The village is situated at an altitude of 1,023 m on the eastern foothills of the Vitosha mountain range facing the Sofia Valley to the north. The Zheleznishka reka runs through the village and flows into the Iskar at the Pancharevo Gorge a few kilometers to the northeast. There are mineral springs with a total discharge of 1,000 L/min and temperature of 28–32 °С. It falls within the continental climatic zone with alpine influence from Vitosha. The soils are brown forest.
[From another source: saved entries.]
(** [main], lines 13-48, with [Fetcher] bound to [F]; an exit of the
    argument parser leaves [main] as [SystemExit] with the parser's
    status.  A [print] that raised has written nothing, so the line of
    the [except] clause is then the only one. *)
Definition main (F : Fetcher) (w : World) : Outcome :=
  match parse_args w with
  | ParseHelp => {| stdout := [HelpMessage]; stderr := []; exit_code := 0 |}
  | ParseError m => {| stdout := []; stderr := [m]; exit_code := 2 |}
  | Parsed args =>
      match try_body w F args with
      | Ok payload =>
          {| stdout := [JsonLine false payload]; stderr := library_log w;
             exit_code := 0 |}
      | Raise e =>
          {| stdout := [JsonLine true (error_payload e args)];
             stderr := library_log w; exit_code := 1 |}
      end
  end.

(** The whole script: the import guard of lines 6-10, then
    [raise SystemExit(main())]. *)
Definition script (w : World) : Outcome :=
  match import_Fetcher w with
  | Raise e =>
      {| stdout := [JsonLine true (import_failed_payload e)];
         stderr := []; exit_code := 2 |}
  | Ok F => main F w
  end.

(** ** [json.dumps] *)

(** One lower-case hexadecimal digit. *)
Definition hex_digit (d : N) : N := (if d <? 10 then 48 + d else 87 + d)%N.

(** ['\\u{0:04x}'.format(n)] for [n < 0x10000] *)
Definition u_escape (n : N) : pystr :=
  [92; 117; hex_digit (N.shiftr n 12 mod 16); hex_digit (N.shiftr n 8 mod 16);
   hex_digit (N.shiftr n 4 mod 16); hex_digit (n mod 16)]%N.

(** The replacement of one character inside a JSON string
    ([py_encode_basestring_ascii] when [ensure_ascii], else
    [py_encode_basestring]). *)
Definition escape_char (ensure_ascii : bool) (c : N) : pystr :=
  (if c =? 34 then [92; 34]
   else if c =? 92 then [92; 92]
   else if c =? 10 then [92; 110]
   else if c =? 13 then [92; 114]
   else if c =? 9 then [92; 116]
   else if c =? 8 then [92; 98]
   else if c =? 12 then [92; 102]
   else if ensure_ascii then
     if (32 <=? c) && (c <=? 126) then [c]
     else if c <? 65536 then u_escape c
     else
       let v := c - 65536 in
       u_escape (N.lor 55296 (N.land (N.shiftr v 10) 1023))
       ++ u_escape (N.lor 56320 (N.land v 1023))
   else if c <? 32 then u_escape c else [c])%N.

Definition dumps_str (ensure_ascii : bool) (s : pystr) : pystr :=
  [34%N] ++ flat_map (escape_char ensure_ascii) s ++ [34%N].

(** [sep.join(l)] *)
Fixpoint join (sep : pystr) (l : list pystr) : pystr :=
  match l with
  | [] => []
  | [x] => x
  | x :: l' => x ++ sep ++ join sep l'
  end.

(** [repr] of an integer. *)
Definition dumps_int (n : Z) : pystr :=
  lit (DecimalString.NilZero.string_of_int (Z.to_int n)).

Fixpoint dumps_value (ensure_ascii : bool) (v : pyvalue) : pystr :=
  match v with
  | PyNone => lit "null"
  | PyBool true => lit "true"
  | PyBool false => lit "false"
  | PyInt n => dumps_int n
  | PyStr s => dumps_str ensure_ascii s
  | PyList l =>
      lit "[" ++ join (lit ", ") (map (dumps_value ensure_ascii) l) ++ lit "]"
  end.

Definition dumps_member (ensure_ascii : bool) (kv : string * pyvalue) : pystr :=
  dumps_str ensure_ascii (lit (fst kv)) ++ lit ": "
  ++ dumps_value ensure_ascii (snd kv).

(** [json.dumps(obj, ensure_ascii=...)] with the default separators. *)
Definition dumps (ensure_ascii : bool) (obj : dict) : pystr :=
  lit "{" ++ join (lit ", ") (map (dumps_member ensure_ascii) obj) ++ lit "}".

(** The characters that a [print] sends to standard output, without the
    final newline; the help text of [argparse] is not modelled. *)
Definition printed_text (p : printed) : option pystr :=
  match p with
  | JsonLine ensure_ascii obj => Some (dumps ensure_ascii obj)
  | HelpMessage => None
  end.

(** ** The JSON grammar (RFC 8259, numbers without fraction and exponent) *)

Definition is_hex (c : N) : bool :=
  ((48 <=? c) && (c <=? 57) || (97 <=? c) && (c <=? 102)
   || (65 <=? c) && (c <=? 70))%N.

Definition is_digit (c : N) : bool := ((48 <=? c) && (c <=? 57))%N.

(** The characters between the quotes of a string. *)
Inductive json_chars : pystr -> Prop :=
| jc_nil : json_chars []
| jc_plain c s :
    (32 <= c)%N -> c <> 34%N -> c <> 92%N -> (c <= 1114111)%N ->
    json_chars s -> json_chars (c :: s)
| jc_escape c s :
    In c [34; 92; 47; 98; 102; 110; 114; 116]%N ->
    json_chars s -> json_chars (92%N :: c :: s)
| jc_unicode a b c d s :
    is_hex a = true -> is_hex b = true -> is_hex c = true -> is_hex d = true ->
    json_chars s -> json_chars (92%N :: 117%N :: a :: b :: c :: d :: s).

Inductive json_ws : pystr -> Prop :=
| ws_nil : json_ws []
| ws_cons c s : In c [32; 9; 10; 13]%N -> json_ws s -> json_ws (c :: s).

Inductive json_int : pystr -> Prop :=
| ji_zero : json_int [48%N]
| ji_pos d ds :
    is_digit d = true -> d <> 48%N -> forallb is_digit ds = true ->
    json_int (d :: ds)
| ji_neg s : json_int s -> hd 0%N s <> 45%N -> json_int (45%N :: s).

Inductive json_value : pystr -> Prop :=
| jv_null : json_value (lit "null")
| jv_true : json_value (lit "true")
| jv_false : json_value (lit "false")
| jv_int s : json_int s -> json_value s
| jv_string s : json_chars s -> json_value ([34%N] ++ s ++ [34%N])
| jv_array_empty w : json_ws w -> json_value ([91%N] ++ w ++ [93%N])
| jv_array es : json_elements es -> json_value ([91%N] ++ es ++ [93%N])
| jv_object o : json_object o -> json_value o
with json_elements : pystr -> Prop :=
| je_last w1 v w2 :
    json_ws w1 -> json_value v -> json_ws w2 -> json_elements (w1 ++ v ++ w2)
| je_more w1 v w2 es :
    json_ws w1 -> json_value v -> json_ws w2 -> json_elements es ->
    json_elements (w1 ++ v ++ w2 ++ [44%N] ++ es)
with json_members : pystr -> Prop :=
| jm_last w1 k w2 w3 v w4 :
    json_ws w1 -> json_chars k -> json_ws w2 -> json_ws w3 ->
    json_value v -> json_ws w4 ->
    json_members (w1 ++ ([34%N] ++ k ++ [34%N]) ++ w2 ++ [58%N] ++ w3 ++ v ++ w4)
| jm_more w1 k w2 w3 v w4 ms :
    json_ws w1 -> json_chars k -> json_ws w2 -> json_ws w3 ->
    json_value v -> json_ws w4 -> json_members ms ->
    json_members (w1 ++ ([34%N] ++ k ++ [34%N]) ++ w2 ++ [58%N] ++ w3 ++ v ++ w4
                  ++ [44%N] ++ ms)
with json_object : pystr -> Prop :=
| jo_empty w : json_ws w -> json_object ([123%N] ++ w ++ [125%N])
| jo_members ms : json_members ms -> json_object ([123%N] ++ ms ++ [125%N]).

(** ** Observations on an outcome *)

(** Standard output holds exactly one line, the serialisation of [obj]. *)
Definition prints_object (o : Outcome) (obj : dict) : Prop :=
  exists ensure_ascii, stdout o = [JsonLine ensure_ascii obj].

(** Standard output holds exactly one line and it is the text of a JSON
    object. *)
Definition prints_valid_json (o : Outcome) : Prop :=
  exists ensure_ascii obj,
    stdout o = [JsonLine ensure_ascii obj] /\ json_object (dumps ensure_ascii obj).

(** How an invocation went, read off the answers of the collaborators. *)
Definition capability_unavailable (w : World) : Prop :=
  exists e, import_Fetcher w = Raise e.

Definition usage_error (w : World) : Prop :=
  exists F message, import_Fetcher w = Ok F /\ parse_args w = ParseError message.

Definition help_requested (w : World) : Prop :=
  exists F, import_Fetcher w = Ok F /\ parse_args w = ParseHelp.

(** The fetch and the extraction return a payload and its line is
    printed. *)
Definition succeeded (w : World) : Prop :=
  exists F args payload,
    import_Fetcher w = Ok F /\ parse_args w = Parsed args /\
    fetch_and_extract F args = Ok payload /\
    print w (JsonLine false payload) = Ok tt.

(** An exception leaves the fetch or the extraction, or the [print] of
    the payload they return. *)
Definition raised (w : World) : Prop :=
  exists F args e,
    import_Fetcher w = Ok F /\ parse_args w = Parsed args /\
    (fetch_and_extract F args = Raise e \/
     exists payload,
       fetch_and_extract F args = Ok payload /\
       print w (JsonLine false payload) = Raise e).

(** The [print] of line 44 raises nothing, if the run gets there. *)
Definition result_is_printed (w : World) (F : Fetcher) (args : Namespace) : Prop :=
  forall payload,
    fetch_and_extract F args = Ok payload ->
    print w (JsonLine false payload) = Ok tt.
Administratively, Zheleznitsa is part of the Pancharevo district in the southern reaches of the Sofia City Province. It has a territory of 50.304 km^{2}. It is accessible via the third class III-181, which connects it to the neighbouring village of Bistritsa to the north in the direction of Sofia, and the village of Kovachevtsi to the south, situated in the Samokov Valley. Another road leads to the village of Plana some 11 km to the southeast, located in the Plana mountain range.

== History ==
The area of Zheleznitsa has been inhabited since antiquity, as testified by traces of Thracian sanctuaries. There are ruins of medieval Bulgarian churches and monasteries, which were destroyed by the Ottomans after the Bulgarian–Ottoman wars in the late 14th century. It was later settled by people from the homonymous village in the modern Blagoevgrad Province. The name of the village was first mentioned in Ottoman registers from 1728.

== Culture ==
The first school in the village was established before 1878. The Church of the Assumption of Virgin Mary dates from 1870. The local cultural center, known in Bulgarian as a chitalishte, was founded in 1926 and was named Probuda, meaning “awakening”. A few kilometers to the northeast are the ruins of the medieval fortress of Urvich and the Kokalyane Monastery. Zheleznitsa lies just outside the boundaries of Vitosha Nature Park. There are tourist trails leading to the mountain range and its highest summit Cherni Vrah (2,290 m).